[Data records]

......

(* ===== verification/JobRows.v ===== *)
(** * JobRows: the tables of the supervised jobs
    (src/argent_core/store.py, the tables from supervisor_jobs on).

    They live in the same SQLite database as the tables of [CoreStore]; [JT] holds
    them as lists of rows in rowid order and [JSt] pairs them with the core's state
    and the connection's action fence.  [jt_ok] states what the schema declares: a
    statement whose result violates it raises [IntegrityError] and changes
    nothing.  A row of supervisor_jobs groups its columns: [Flow] (the projection of
    the workflow), [Writer] (the worktree binding), [JobAudit] and [Footprint];
    [assign] is one [column = value] of the keyword arguments of an update. *)
From S2P Require Import Prelude PyVal Models JobState Concurrency CoreStore.
#[local] Open Scope string_scope.

(** ** supervisor_jobs *)
Record Flow : Type := mkFlow {
  fl_workflow_state : string;
  fl_expected_role : option string;
  fl_expected_dispatch_id : option string;
  fl_agent_id : option string;
  fl_session_id : option string;
  fl_run_id : option string;
  fl_dispatch_status : option string;
  fl_result_status : string;
  fl_result_consumed : Z;
  fl_current_handoff_id : option string;
  fl_open_findings_count : Z;
  fl_rework_cycle : Z;
  fl_owner_gate_id : option string;
  fl_gate_status : option string;
  fl_gate_scope : option string;
  fl_gate_closed : Z;
  fl_owner_prompted_at : option string;
  fl_owner_prompted_gate_id : option string;
  fl_missing_confirmations : Z
}.
#[export] Instance Flow_eta : EtaExpand Flow := fun x =>
  mkFlow (fl_workflow_state x) (fl_expected_role x) (fl_expected_dispatch_id x) (fl_agent_id x) (fl_session_id x) (fl_run_id x) (fl_dispatch_status x) (fl_result_status x) (fl_result_consumed x) (fl_current_handoff_id x) (fl_open_findings_count x) (fl_rework_cycle x) (fl_owner_gate_id x) (fl_gate_status x) (fl_gate_scope x) (fl_gate_closed x) (fl_owner_prompted_at x) (fl_owner_prompted_gate_id x) (fl_missing_confirmations x).

Record Writer : Type := mkWriter {
  w_canonical_worktree_path : option string;
  w_repo_identity : option string;
  w_base_commit : option string;
  w_branch_identity : option string;
  w_writer_dispatch_id : option string;
  w_writer_owner_instance_id : option string;
  w_writer_lease_epoch : Z;
  w_writer_binding_mode : option string;
  w_expected_head : option string;
  w_current_head : option string
}.
#[export] Instance Writer_eta : EtaExpand Writer := fun x =>
  mkWriter (w_canonical_worktree_path x) (w_repo_identity x) (w_base_commit x) (w_branch_identity x) (w_writer_dispatch_id x) (w_writer_owner_instance_id x) (w_writer_lease_epoch x) (w_writer_binding_mode x) (w_expected_head x) (w_current_head x).

Record JobAudit : Type := mkJobAudit {
  au_last_resource_decision : option string;
  au_last_resource_reason_code : option string;
  au_last_resource_snapshot_hash : option string;
  au_last_resource_at : option string;
  au_last_recovery_decision : option string;
  au_last_failure_class : option string;
  au_last_recovery_at : option string;
  au_last_concurrency_reason_code : option string;
  au_last_concurrency_at : option string
}.
#[export] Instance JobAudit_eta : EtaExpand JobAudit := fun x =>
  mkJobAudit (au_last_resource_decision x) (au_last_resource_reason_code x) (au_last_resource_snapshot_hash x) (au_last_resource_at x) (au_last_recovery_decision x) (au_last_failure_class x) (au_last_recovery_at x) (au_last_concurrency_reason_code x) (au_last_concurrency_at x).

Record Footprint : Type := mkFootprint {
  fp_mutation_path_roots : option string;
  fp_mutation_modules : option string;
  fp_external_action_class : option string;
  fp_integration_target : option string;
  fp_action_scope : option string
}.
#[export] Instance Footprint_eta : EtaExpand Footprint := fun x =>
  mkFootprint (fp_mutation_path_roots x) (fp_mutation_modules x) (fp_external_action_class x) (fp_integration_target x) (fp_action_scope x).

Record Job : Type := mkJob {
  j_id : string;
  j_task_id : string;
  j_status : string;
  j_terminal : option string;
  j_primary_state : string;
  j_queue_reason : string;
  j_priority : Z;
  j_wait_kind : string;
  j_error_class : string;
  j_last_error_code : option string;
  j_next_eligible_at : option string;
  j_next_action : string;
  j_next_wake_at : option string;
  j_attempt_no : Z;
  j_retry_count : Z;
  j_recovery_state : string;
  j_facts_version : Z;
  j_owner_instance_id : option string;
  j_lease_epoch : Z;
  j_lease_expires_at : option string;
  j_resource_class : string;
  j_depends_on : option string;
  j_last_progress_at : string;
  j_created_at : string;
  j_updated_at : string;
  j_flow : Flow;
  j_writer : Writer;
  j_audit : JobAudit;
  j_footprint : Footprint
}.
#[export] Instance Job_eta : EtaExpand Job := fun x =>
  mkJob (j_id x) (j_task_id x) (j_status x) (j_terminal x) (j_primary_state x) (j_queue_reason x) (j_priority x) (j_wait_kind x) (j_error_class x) (j_last_error_code x) (j_next_eligible_at x) (j_next_action x) (j_next_wake_at x) (j_attempt_no x) (j_retry_count x) (j_recovery_state x) (j_facts_version x) (j_owner_instance_id x) (j_lease_epoch x) (j_lease_expires_at x) (j_resource_class x) (j_depends_on x) (j_last_progress_at x) (j_created_at x) (j_updated_at x) (j_flow x) (j_writer x) (j_audit x) (j_footprint x).
Inductive worker : Type :=
| Claimed (row : Notification) (now_iso : string)
| Sent (row : Notification) (now_iso : string) (o : transport_outcome).
Record World : Type := mkWorld {
  w_st : JSt;
  w_workers : list worker;
  w_log : list NotificationEnvelope
}.
Inductive delivery_act : Type :=
| DEnqueue (job_id task_id : string) (t : NotificationType) (reason event_ref : string) (version : Z)
    (gate binding : option string)
| DClaim
| DSend (i : nat) (o : transport_outcome)
| DFinish (i : nat)
| DCrash (i : nat).

Section Delivery.
Context {env : Env}.

Definition remove_at {A} (i : nat) (l : list A) : list A := (firstn i l ++ skipn (S i) l)%list.
Definition replace_at {A} (i : nat) (x : A) (l : list A) : list A := (firstn i l ++ x :: skipn (S i) l)%list.
Definition claim_pass : jcmd (string * (option Notification * option DeliveryPassResult)) :=
  now_iso ← jnow_iso; c ← _claim now_iso; mret (now_iso, c).
Definition delivery_step (a : delivery_act) (w : World) : World :=
  let s := w_st w in
  match a with
  | DEnqueue j k t r e v g b =>
      mkWorld (snd (_enqueue_notification j k t r e v g b s)) (w_workers w) (w_log w)
  | DClaim =>
      match claim_pass s with
      | (Ok (now_iso, (Some row, None)), s') => mkWorld s' (w_workers w ++ [Claimed row now_iso]) (w_log w)
      | (_, s') => mkWorld s' (w_workers w) (w_log w)
      end
  | DSend i o =>
      match nth_error (w_workers w) i with
      | Some (Claimed row now_iso) =>
          match envelope_of row with
          | Ok (Some e) =>
              mkWorld s (replace_at i (Sent row now_iso o) (w_workers w))
                (if outcome_sends o then w_log w ++ [e] else w_log w)
          | Ok None =>
              mkWorld (snd (discarded row now_iso ERROR_PAYLOAD_HASH_MISMATCH s))
                (remove_at i (w_workers w)) (w_log w)
          | Err _ => mkWorld s (remove_at i (w_workers w)) (w_log w)
          end
      | _ => w
      end
  | DFinish i =>
      match nth_error (w_workers w) i with
      | Some (Sent row now_iso o) =>
          mkWorld (snd (after_send row now_iso o s)) (remove_at i (w_workers w)) (w_log w)
      | _ => w
      end
  | DCrash i => mkWorld s (remove_at i (w_workers w)) (w_log w)
  end.
Definition delivery_run (l : list delivery_act) (w : World) : World :=
  fold_left (fun w a => delivery_step a w) l w.

(** ** What the statements do to a row *)
Definition is_open (n : Notification) : bool := str_in (n_status n) ["PENDING"; "FAILED"; "SENDING"].
(** A row stays, or is open and keeps its attempts, or is claimed once more. *)
Definition moved (n n' : Notification) : Prop :=
  n' = n \/ (is_open n = true /\
    (n_attempt_count n' = n_attempt_count n \/
     ((n_attempt_count n < NOTIFICATION_MAX_ATTEMPTS)%Z /\ n_attempt_count n' = (n_attempt_count n + 1)%Z))).
(** The attempts a row has used; a row not enqueued yet has used none. *)
Definition attempts (id : string) (t : JT) : Z :=
  match notification_of id t with Some n => n_attempt_count n | None => 0 end.
Definition budget (t : JT) : Prop := forall id, (0 <= attempts id t <= NOTIFICATION_MAX_ATTEMPTS)%Z.

(** Rows move, new rows have used no attempt, and [spent] more attempts are used. *)
Record effect (spent : string -> Z) (t t' : JT) : Prop := mkEffect {
  ef_rows : forall id n, notification_of id t = Some n ->
            exists n', notification_of id t' = Some n' /\ moved n n';
  ef_spent : forall id, (attempts id t + spent id <= attempts id t')%Z;
  ef_budget : budget t -> budget t'
}.
Definition none (id : string) : Z := 0.
Definition one (id0 id : string) : Z := if String.eqb id0 id then 1 else 0.
Lemma effect_same spent t t' : jt_outbox t' = jt_outbox t -> (forall id, spent id = 0%Z) ->
  effect spent t t'.
Proof.
  intros E Z0. assert (N : forall id, notification_of id t' = notification_of id t)
    by (intros; unfold notification_of; by rewrite E).
  split; [intros id n; rewrite N; intros H; exists n; split; [done | by left] | |].
  - intros id. unfold attempts. rewrite N, Z0. lia.
  - intros B id. unfold attempts. rewrite N. apply B.
Qed.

......

• PROBLEM TO SOLVE:
Could you please copy the lines above exactly, beginning at the first and ending at the line that contains "#[export] Instance Flow_eta"?

• EXPECTED OUTPUT:
(* ===== verification/JobRows.v ===== *)
(** * JobRows: the tables of the supervised jobs
    (src/argent_core/store.py, the tables from supervisor_jobs on).

    They live in the same SQLite database as the tables of [CoreStore]; [JT] holds
    them as lists of rows in rowid order and [JSt] pairs them with the core's state
    and the connection's action fence.  [jt_ok] states what the schema declares: a
    statement whose result violates it raises [IntegrityError] and changes
    nothing.  A row of supervisor_jobs groups its columns: [Flow] (the projection of
    the workflow), [Writer] (the worktree binding), [JobAudit] and [Footprint];
    [assign] is one [column = value] of the keyword arguments of an update. *)
From S2P Require Import Prelude PyVal Models JobState Concurrency CoreStore.
#[local] Open Scope string_scope.

(** ** supervisor_jobs *)
Record Flow : Type := mkFlow {
  fl_workflow_state : string;
  fl_expected_role : option string;
  fl_expected_dispatch_id : option string;
  fl_agent_id : option string;
  fl_session_id : option string;
  fl_run_id : option string;
  fl_dispatch_status : option string;
  fl_result_status : string;
  fl_result_consumed : Z;
  fl_current_handoff_id : option string;
  fl_open_findings_count : Z;
  fl_rework_cycle : Z;
  fl_owner_gate_id : option string;
  fl_gate_status : option string;
  fl_gate_scope : option string;
  fl_gate_closed : Z;
  fl_owner_prompted_at : option string;
  fl_owner_prompted_gate_id : option string;
  fl_missing_confirmations : Z
}.
#[export] Instance Flow_eta : EtaExpand Flow := fun x =>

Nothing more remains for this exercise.